Locate, in the data below, the line that contains "destruct (Z.ltb_spec (to_millis" and the line that contains "destruct (bool_decide (version b = None)"; reproduce exactly those two lines and every line between them, nothing more.

**SUPPLIED INFORMATION:**
*** Begin section ***
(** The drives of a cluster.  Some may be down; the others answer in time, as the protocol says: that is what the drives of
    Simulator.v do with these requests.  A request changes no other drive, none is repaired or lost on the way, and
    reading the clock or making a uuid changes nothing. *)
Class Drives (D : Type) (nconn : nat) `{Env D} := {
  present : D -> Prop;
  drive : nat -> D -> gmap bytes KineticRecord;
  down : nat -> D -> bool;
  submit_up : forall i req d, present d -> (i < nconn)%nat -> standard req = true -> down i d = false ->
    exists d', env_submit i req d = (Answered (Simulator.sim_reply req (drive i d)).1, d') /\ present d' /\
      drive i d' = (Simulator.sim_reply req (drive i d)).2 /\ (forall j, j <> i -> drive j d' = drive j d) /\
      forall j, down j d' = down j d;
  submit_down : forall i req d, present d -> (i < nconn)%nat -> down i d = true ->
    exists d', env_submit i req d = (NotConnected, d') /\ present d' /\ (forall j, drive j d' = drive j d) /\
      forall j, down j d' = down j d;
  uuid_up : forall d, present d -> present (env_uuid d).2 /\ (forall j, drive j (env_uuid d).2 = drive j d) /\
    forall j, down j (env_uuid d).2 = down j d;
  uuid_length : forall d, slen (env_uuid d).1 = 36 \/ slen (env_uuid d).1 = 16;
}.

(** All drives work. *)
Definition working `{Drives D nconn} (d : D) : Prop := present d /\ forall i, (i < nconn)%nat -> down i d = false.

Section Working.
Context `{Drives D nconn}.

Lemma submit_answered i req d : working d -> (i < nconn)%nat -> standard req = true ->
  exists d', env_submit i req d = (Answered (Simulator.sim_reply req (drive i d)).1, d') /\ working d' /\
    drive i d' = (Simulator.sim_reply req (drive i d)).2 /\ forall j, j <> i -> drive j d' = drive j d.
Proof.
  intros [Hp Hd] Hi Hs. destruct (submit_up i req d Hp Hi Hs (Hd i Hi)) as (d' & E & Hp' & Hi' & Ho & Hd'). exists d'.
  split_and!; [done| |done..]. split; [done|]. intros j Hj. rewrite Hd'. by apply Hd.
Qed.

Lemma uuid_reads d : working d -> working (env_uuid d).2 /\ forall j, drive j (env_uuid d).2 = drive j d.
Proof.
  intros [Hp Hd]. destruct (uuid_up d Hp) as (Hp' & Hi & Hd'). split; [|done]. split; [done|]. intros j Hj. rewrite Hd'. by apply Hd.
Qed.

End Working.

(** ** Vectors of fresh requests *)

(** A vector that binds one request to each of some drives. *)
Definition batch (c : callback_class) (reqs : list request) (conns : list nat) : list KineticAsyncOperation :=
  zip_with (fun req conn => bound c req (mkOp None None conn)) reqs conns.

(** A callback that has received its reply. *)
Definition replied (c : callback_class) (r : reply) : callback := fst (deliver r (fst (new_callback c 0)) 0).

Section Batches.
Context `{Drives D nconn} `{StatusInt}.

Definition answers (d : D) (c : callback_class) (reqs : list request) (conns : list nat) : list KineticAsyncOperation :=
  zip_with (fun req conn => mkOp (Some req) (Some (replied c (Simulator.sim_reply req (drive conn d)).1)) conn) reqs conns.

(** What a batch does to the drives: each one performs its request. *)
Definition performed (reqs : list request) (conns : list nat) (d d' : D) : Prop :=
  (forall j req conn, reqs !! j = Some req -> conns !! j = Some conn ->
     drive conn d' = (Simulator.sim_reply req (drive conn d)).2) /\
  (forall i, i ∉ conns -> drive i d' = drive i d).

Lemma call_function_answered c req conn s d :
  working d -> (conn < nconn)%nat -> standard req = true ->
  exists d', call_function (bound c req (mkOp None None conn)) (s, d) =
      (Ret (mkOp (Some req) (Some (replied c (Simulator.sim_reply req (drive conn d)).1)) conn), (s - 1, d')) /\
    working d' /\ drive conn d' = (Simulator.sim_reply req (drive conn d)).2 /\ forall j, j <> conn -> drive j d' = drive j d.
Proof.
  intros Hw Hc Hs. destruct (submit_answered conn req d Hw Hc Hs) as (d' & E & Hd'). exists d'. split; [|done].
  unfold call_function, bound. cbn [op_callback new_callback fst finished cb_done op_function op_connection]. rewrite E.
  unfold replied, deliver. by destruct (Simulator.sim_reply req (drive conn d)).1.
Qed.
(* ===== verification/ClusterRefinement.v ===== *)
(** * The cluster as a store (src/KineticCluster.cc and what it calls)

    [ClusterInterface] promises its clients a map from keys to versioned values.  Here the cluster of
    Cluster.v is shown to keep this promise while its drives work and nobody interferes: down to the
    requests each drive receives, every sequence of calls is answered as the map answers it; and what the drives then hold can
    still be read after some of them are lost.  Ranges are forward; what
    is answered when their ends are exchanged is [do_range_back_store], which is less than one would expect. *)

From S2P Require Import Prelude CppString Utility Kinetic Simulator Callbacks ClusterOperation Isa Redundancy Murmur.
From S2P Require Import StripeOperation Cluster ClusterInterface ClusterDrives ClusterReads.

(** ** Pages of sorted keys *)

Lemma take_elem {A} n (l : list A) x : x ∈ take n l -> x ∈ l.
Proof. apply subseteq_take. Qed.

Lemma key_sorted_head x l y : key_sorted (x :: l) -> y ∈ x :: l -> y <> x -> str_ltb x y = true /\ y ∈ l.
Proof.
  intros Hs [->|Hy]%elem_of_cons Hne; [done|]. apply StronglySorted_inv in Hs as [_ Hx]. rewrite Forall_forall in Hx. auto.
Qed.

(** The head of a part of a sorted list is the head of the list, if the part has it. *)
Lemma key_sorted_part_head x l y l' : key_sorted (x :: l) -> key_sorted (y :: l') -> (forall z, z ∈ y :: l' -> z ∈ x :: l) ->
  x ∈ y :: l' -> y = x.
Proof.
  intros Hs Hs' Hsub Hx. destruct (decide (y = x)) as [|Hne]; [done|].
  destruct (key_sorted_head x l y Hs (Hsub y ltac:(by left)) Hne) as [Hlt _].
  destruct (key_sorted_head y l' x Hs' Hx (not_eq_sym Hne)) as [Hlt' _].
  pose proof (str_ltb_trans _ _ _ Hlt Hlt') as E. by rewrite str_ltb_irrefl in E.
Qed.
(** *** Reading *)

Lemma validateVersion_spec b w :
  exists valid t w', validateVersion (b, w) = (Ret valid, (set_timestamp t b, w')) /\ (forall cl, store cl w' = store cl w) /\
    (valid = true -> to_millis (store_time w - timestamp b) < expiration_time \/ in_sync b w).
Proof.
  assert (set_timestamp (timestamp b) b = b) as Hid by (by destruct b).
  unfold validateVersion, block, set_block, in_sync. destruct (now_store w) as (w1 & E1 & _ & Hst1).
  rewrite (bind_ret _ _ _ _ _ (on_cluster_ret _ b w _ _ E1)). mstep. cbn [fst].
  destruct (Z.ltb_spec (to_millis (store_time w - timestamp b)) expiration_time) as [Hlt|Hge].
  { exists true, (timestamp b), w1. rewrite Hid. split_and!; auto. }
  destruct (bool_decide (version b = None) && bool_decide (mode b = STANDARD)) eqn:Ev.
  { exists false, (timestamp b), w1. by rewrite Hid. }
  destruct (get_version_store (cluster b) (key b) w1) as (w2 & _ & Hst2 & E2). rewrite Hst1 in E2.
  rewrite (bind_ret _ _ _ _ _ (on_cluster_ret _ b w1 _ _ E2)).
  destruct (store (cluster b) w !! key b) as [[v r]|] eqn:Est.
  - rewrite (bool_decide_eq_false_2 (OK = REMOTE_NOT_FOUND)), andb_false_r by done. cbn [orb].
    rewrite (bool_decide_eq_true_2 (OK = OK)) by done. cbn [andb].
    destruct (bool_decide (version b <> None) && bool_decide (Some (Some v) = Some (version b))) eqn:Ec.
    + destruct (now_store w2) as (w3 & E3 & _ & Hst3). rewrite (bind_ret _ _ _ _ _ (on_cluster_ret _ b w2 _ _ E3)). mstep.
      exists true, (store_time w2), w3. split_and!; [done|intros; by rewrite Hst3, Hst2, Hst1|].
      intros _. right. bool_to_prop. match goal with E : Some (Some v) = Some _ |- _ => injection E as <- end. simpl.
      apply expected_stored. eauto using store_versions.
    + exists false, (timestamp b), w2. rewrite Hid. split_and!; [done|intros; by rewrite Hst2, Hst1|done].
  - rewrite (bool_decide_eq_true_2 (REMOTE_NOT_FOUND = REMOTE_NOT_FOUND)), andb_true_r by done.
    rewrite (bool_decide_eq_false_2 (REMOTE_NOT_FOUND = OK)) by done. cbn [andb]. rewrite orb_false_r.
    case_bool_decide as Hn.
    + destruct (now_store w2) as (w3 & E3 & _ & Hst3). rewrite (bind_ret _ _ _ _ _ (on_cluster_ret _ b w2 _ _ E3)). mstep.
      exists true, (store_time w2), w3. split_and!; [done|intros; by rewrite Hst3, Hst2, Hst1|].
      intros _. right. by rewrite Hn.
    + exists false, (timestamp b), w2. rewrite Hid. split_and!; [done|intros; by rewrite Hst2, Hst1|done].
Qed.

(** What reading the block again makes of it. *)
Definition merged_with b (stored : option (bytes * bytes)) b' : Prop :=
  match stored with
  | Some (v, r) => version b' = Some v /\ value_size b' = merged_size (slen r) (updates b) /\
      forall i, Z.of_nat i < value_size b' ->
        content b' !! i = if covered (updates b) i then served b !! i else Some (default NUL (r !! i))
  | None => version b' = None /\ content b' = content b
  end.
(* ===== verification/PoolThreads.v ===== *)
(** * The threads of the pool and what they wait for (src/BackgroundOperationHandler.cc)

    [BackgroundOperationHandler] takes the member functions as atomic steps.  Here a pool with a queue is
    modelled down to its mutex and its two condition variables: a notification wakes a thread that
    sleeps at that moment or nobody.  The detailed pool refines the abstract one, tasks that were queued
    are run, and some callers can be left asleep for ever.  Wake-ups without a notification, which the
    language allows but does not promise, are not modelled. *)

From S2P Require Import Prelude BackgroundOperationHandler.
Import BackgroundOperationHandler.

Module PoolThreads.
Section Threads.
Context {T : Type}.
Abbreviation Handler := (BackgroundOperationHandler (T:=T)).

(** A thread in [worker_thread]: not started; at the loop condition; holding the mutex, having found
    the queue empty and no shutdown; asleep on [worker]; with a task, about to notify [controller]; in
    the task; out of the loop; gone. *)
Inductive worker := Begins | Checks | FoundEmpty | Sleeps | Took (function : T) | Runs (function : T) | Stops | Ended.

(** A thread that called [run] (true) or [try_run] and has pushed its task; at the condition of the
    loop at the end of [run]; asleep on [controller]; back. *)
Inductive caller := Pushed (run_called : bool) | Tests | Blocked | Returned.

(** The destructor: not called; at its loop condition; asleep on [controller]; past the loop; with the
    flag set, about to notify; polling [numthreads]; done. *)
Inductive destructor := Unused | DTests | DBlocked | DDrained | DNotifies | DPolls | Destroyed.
*** End section ***
**ANSWER FOR THE TASK:**
  destruct (Z.ltb_spec (to_millis (store_time w - timestamp b)) expiration_time) as [Hlt|Hge].
  { exists true, (timestamp b), w1. rewrite Hid. split_and!; auto. }
  destruct (bool_decide (version b = None) && bool_decide (mode b = STANDARD)) eqn:Ev.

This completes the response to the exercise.